Requirements for a Minor in Engineering Leadership Development

The Minor in Engineering Leadership Development consists of 16 credit hours. A maximum of six credits may also count toward the student’s major, and no more than six credits may be taken at an institution other than the University of Maryland College Park. All courses counted toward the minor must be completed with a C- or better.

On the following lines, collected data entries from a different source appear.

(* ------------------------------------------------------------------ *)
(** ** The readers over whole entries *)

Lemma storable_tail (fs : filesystem) (filename : list byte)
    (names : list (list byte)) :
  storable fs (filename :: names) -> storable fs names.
Proof. intros H f st Hin. apply H. right. exact Hin. Qed.

Lemma is_valid_tar_header_firstn (block : list byte) :
  is_valid_tar_header (firstn 512 block) = is_valid_tar_header block.
Proof.
  unfold is_valid_tar_header.
  change (firstn 5 (skipn 257 (firstn 512 block)))
    with (field 257 5 (firstn 512 block)).
  rewrite field_firstn by lia. reflexivity.
Qed.

(** Reading the block a tail of at least 512 bytes starts with. *)
Lemma fread_first_block (rec pre tail : list byte) :
  (512 <= length tail)%nat -> length rec = 512%nat ->
  fread rec (mid_stream pre tail)
  = (512, firstn 512 tail, mkFILE (pre ++ tail) (zlen pre + 512)).
Proof.
  intros Ht Hr. rewrite <- (firstn_skipn 512 tail) at 1 3.
  apply fread_block; [apply firstn_length_le, Ht | exact Hr].
Qed.

Section Readers.

Variable fs : filesystem.
Variable can_create : list byte -> bool.

Lemma list_over_entries (names : list (list byte)) :
  forall (pre rec tail : list byte) (o e : list message),
  storable fs names ->
  length rec = 512%nat ->
  exists rec',
    length rec' = 512%nat
    /\ forall fuel,
         list_loop (length (accepted_files fs names) + fuel) rec
           (mid_stream pre (entries_bytes fs names ++ tail)) o e
         = list_loop fuel rec'
             (mid_stream (pre ++ entries_bytes fs names) tail)
             (o ++ accepted_lines fs names) e.
Proof.
  induction names as [|filename names IH]; intros pre rec tail o e Hok Hr.
  - exists rec. split; [assumption|]. intros fuel.
    cbn [entries_bytes accepted_files accepted_lines length Nat.add].
    rewrite !app_nil_r, app_nil_l. reflexivity.
  - cbn [entries_bytes accepted_files accepted_lines].
    destruct (accepted fs filename) as [st|] eqn:A.
    2:{ apply IH; [eapply storable_tail; eassumption | assumption]. }
    destruct (Hok filename st (or_introl eq_refl) A) as (Hn & Hs).
    pose proof (zlen_nonneg (st_data st)) as Hs0.
    set (h := tar_header filename (zlen (st_data st)) (st_mtime st)).
    assert (Lh : length h = 512%nat) by apply tar_header_length.
    assert (Ee : is_block_empty h = false) by apply tar_header_not_empty.
    assert (Ev : is_valid_tar_header h = true) by apply tar_header_valid.
    assert (En : entry_name h = filename)
      by (apply tar_header_name; assumption).
    assert (Es : octal_to_long (skipn 124 h) 12 = zlen (st_data st))
      by (apply tar_header_size; lia).
    destruct (IH (pre ++ h ++ pad512 (st_data st)) h tail
                (o ++ [Printed (filename ++ lit " ("
                                  ++ dec (zlen (st_data st)) ++ lit " bytes)")])
                e (storable_tail _ _ _ Hok) Lh) as (rec' & L & E).
    exists rec'. split; [assumption|]. intros fuel.
    unfold entry_bytes. fold h. rewrite <- !app_assoc.
    cbn [length Nat.add list_loop]. rewrite fread_block by assumption.
    change (512 =? RECORD_SIZE) with true. cbv iota.
    rewrite Ee, Ev. cbn [negb]. rewrite En, Es.
    rewrite padded_size_eq, <- pad512_length by lia.
    pose proof (zlen_nonneg pre).
    pose proof (zlen_nonneg (pad512 (st_data st))).
    rewrite fseek_cur_forward by (cbn [f_pos]; lia). cbn [f_data f_pos].
    replace (mkFILE (pre ++ h ++ pad512 (st_data st)
                       ++ entries_bytes fs names ++ tail)
                    (zlen pre + 512 + zlen (pad512 (st_data st))))
      with (mid_stream (pre ++ h ++ pad512 (st_data st))
              (entries_bytes fs names ++ tail))
      by (rewrite <- !app_assoc, !zlen_app; f_equal;
          change (zlen h) with (Z.of_nat (length h)); rewrite Lh; lia).
    rewrite E, <- !app_assoc. reflexivity.
Qed.


(** How the loops end: at the end of the file, at an empty block, at a
    block without magic. *)
Lemma list_loop_at_end (rec pre tail : list byte) (o e : list message)
    (fuel : nat) :
  (length tail < 512)%nat \/ is_block_empty tail = true ->
  length rec = 512%nat ->
  list_loop (S fuel) rec (mid_stream pre tail) o e = Some (o, e).
Proof.
  intros Ht Hr. cbn [list_loop].
  destruct (Nat.lt_ge_cases (length tail) 512) as [Hs|Hl].
  - rewrite fread_tail by assumption.
    replace (zlen tail =? RECORD_SIZE) with false; [reflexivity|].
    symmetry. apply Z.eqb_neq. unfold zlen, RECORD_SIZE. lia.
  - destruct Ht as [Ht|Ht]; [lia|].
    rewrite fread_first_block by assumption.
    change (512 =? RECORD_SIZE) with true. cbv iota.
    rewrite is_block_empty_firstn, Ht. reflexivity.
Qed.

Lemma list_loop_at_garbage (rec pre tail : list byte) (o e : list message)
    (fuel : nat) :
  (512 <= length tail)%nat ->
  is_block_empty tail = false -> is_valid_tar_header tail = false ->
  length rec = 512%nat ->
  list_loop (S fuel) rec (mid_stream pre tail) o e
  = Some (o, e ++ [invalid_format]).
Proof.
  intros Hl He Hv Hr. cbn [list_loop].
  rewrite fread_first_block by assumption.
  change (512 =? RECORD_SIZE) with true. cbv iota.
  rewrite is_block_empty_firstn, He, is_valid_tar_header_firstn, Hv.
  reflexivity.
Qed.



End Readers.

(* ------------------------------------------------------------------ *)
(** ** Listing and extracting archives of written entries *)

Lemma reader_fuel (fs : filesystem) (names : list (list byte))
    (tail : list byte) :
  S (length (entries_bytes fs names ++ tail))
  = (length (accepted_files fs names)
     + S (length (entries_bytes fs names ++ tail)
          - length (accepted_files fs names)))%nat.
Proof.
  pose proof (accepted_files_count fs names). rewrite length_app. lia.
Qed.

Lemma mode_list_entries (w : world) (fs : filesystem)
    (names : list (list byte)) (tail : list byte) (e : list message) :
  storable fs names ->
  archive_file w = Some (entries_bytes fs names ++ tail) ->
  (forall rec fuel o, length rec = 512%nat ->
     list_loop (S fuel) rec (mid_stream (entries_bytes fs names) tail) o []
     = Some (o, e)) ->
  mode_list record0 w
  = Some (mkOutcome Returned (Some (entries_bytes fs names ++ tail))
            (accepted_lines fs names) e []).
Proof.
  intros Hok Ha Hend. unfold mode_list. rewrite Ha.
  destruct (list_over_entries fs names [] record0 tail [] [] Hok
              ltac:(apply repeat_length)) as (rec' & L & E).
  rewrite app_nil_l in E. change (zlen (@nil byte)) with 0 in E.
  rewrite reader_fuel, E, app_nil_l, (Hend _ _ _ L). reflexivity.
Qed.

(** X13: listing an archive made of written entries prints name and
    size of every entry, in order, up to the end of the file or the
    first all-zero block, whichever comes first; one empty block is
    enough to end the listing, and nothing behind it is looked at.  The
    run exits with status 0 and nothing on [stderr]. *)
Theorem X13_list_stops_at_first_empty_block (w : world) (fs : filesystem)
    (names : list (list byte)) (tail prog arch : list byte) :
  storable fs names ->
  archive_file w = Some (entries_bytes fs names ++ tail) ->
  (length tail < 512)%nat \/ is_block_empty tail = true ->
  main w [prog; lit "-tf"; arch]
  = Some (0, mkOutcome Returned (Some (entries_bytes fs names ++ tail))
               (accepted_lines fs names) [] []).
Proof.
  intros Hok Ha Ht. rewrite main_list.
  rewrite (mode_list_entries w fs names tail [] Hok Ha); [reflexivity|].
  intros rec fuel o Hr. apply list_loop_at_end; assumption.
Qed.

Lemma X13_list_stops_at_first_empty_block_witness :
  let tail := repeat x00 512 ++ entry_bytes (lit "b") (mkInode true 0 []) in
  let d := entries_bytes sample_sources [lit "a"] ++ tail in
  storable sample_sources [lit "a"]
  /\ is_block_empty tail = true
  /\ main (sample_world (Some d)) [lit "tinytar"; lit "-tf"; lit "t.tar"]
     = Some (0, mkOutcome Returned (Some d)
                  (accepted_lines sample_sources [lit "a"]) [] []).
Proof.
  intros tail d.
  assert (S : storable sample_sources [lit "a"]).
  { intros filename st [<-|[]] Hst. injection Hst as <-.
    split; reflexivity. }
  assert (T : is_block_empty tail = true) by (vm_compute; reflexivity).
  split; [exact S|]. split; [exact T|].
  exact (X13_list_stops_at_first_empty_block (sample_world (Some d))
           sample_sources [lit "a"] tail (lit "tinytar") (lit "t.tar")
           S eq_refl (or_intror T)).
Defined.

(** X14: when the block behind the written entries is neither empty nor
    a header, the listing prints the entries in front of it, reports the
    missing magic once on [stderr] and stops there: it never skips ahead
    to look for a later header.  The exit status is still 0. *)
Theorem X14_list_stops_at_invalid_magic (w : world) (fs : filesystem)
    (names : list (list byte)) (tail prog arch : list byte) :
  storable fs names ->
  archive_file w = Some (entries_bytes fs names ++ tail) ->
  (512 <= length tail)%nat ->
  is_block_empty tail = false ->
  is_valid_tar_header tail = false ->
  main w [prog; lit "-tf"; arch]
  = Some (0, mkOutcome Returned (Some (entries_bytes fs names ++ tail))
               (accepted_lines fs names) [invalid_format] []).
Proof.
  intros Hok Ha Hl He Hv. rewrite main_list.
  rewrite (mode_list_entries w fs names tail [invalid_format] Hok Ha);
    [reflexivity|].
  intros rec fuel o Hr. apply list_loop_at_garbage; assumption.
Qed.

  • ENES 317: Introduction to Engineering Leadership (3 credits, DSSP)
  • ENCE 320: Engineering Project Management (3 credits)
  • ENES 472: International Business Cultures in Engineering and Technology (3 credits, DVCC)
  • ENES 424: Engineering Leadership Capstone Course (3 credits)
  • CHSE 338: Teaching and Learning about Cultural Diversity through Intergroup Dialogue (previously EDHI 338) (1 credit)
  • Elective: Requires advisor approval. See the list of approved electives below. (3 credits)
  • ENES 317, ENCE 320, and ENES 472 must be taken before ENES 424

Courses listed below are EXAMPLES of electives; this list is not exhaustive, and courses other than those listed below can count towards the elective requirement. The spirit of the Minor elective is to take an additional course in leadership that compliments your other Minor coursework. You can identify another course you believe has a connection to leadership and request to your Minor advisor to be counted as your elective. Students will choose one three-credit elective in consultation with the minor advisor.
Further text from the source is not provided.